* How to complete this task *
The required answer is the count of lines in the records that contain "eauto", with no other text.
***** Information supplied
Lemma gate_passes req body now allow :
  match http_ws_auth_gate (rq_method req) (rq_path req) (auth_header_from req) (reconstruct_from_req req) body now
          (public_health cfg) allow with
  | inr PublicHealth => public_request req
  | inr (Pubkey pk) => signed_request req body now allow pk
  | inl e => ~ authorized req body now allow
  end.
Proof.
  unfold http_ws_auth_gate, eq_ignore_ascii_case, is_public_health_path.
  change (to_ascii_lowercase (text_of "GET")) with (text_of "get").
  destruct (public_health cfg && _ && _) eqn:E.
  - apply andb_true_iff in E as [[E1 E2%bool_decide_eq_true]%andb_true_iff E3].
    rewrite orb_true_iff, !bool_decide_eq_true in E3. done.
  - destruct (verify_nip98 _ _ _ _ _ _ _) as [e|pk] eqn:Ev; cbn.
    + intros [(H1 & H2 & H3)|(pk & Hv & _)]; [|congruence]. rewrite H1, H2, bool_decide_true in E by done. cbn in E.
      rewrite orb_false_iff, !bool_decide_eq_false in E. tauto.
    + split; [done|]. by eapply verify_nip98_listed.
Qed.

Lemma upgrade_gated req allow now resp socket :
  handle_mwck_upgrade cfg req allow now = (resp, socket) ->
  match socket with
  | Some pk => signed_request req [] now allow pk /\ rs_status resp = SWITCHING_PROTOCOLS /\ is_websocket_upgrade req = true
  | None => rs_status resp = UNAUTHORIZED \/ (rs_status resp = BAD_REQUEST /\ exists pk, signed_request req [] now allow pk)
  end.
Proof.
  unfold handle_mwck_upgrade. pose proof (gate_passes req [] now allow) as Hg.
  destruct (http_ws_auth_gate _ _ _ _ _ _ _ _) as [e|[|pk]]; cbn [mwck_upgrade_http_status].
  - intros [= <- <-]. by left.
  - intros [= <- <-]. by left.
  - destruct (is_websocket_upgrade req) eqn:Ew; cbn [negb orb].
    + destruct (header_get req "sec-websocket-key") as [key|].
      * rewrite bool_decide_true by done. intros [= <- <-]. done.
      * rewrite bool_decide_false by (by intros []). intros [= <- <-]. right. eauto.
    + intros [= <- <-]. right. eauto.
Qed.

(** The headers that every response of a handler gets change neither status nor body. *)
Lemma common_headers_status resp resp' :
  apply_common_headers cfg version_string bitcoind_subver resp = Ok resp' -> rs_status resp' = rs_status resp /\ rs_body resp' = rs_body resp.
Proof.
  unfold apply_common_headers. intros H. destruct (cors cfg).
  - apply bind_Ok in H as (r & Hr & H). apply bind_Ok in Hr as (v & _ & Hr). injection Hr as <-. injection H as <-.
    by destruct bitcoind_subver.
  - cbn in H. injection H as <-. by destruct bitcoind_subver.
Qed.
**********
* Final answer *
2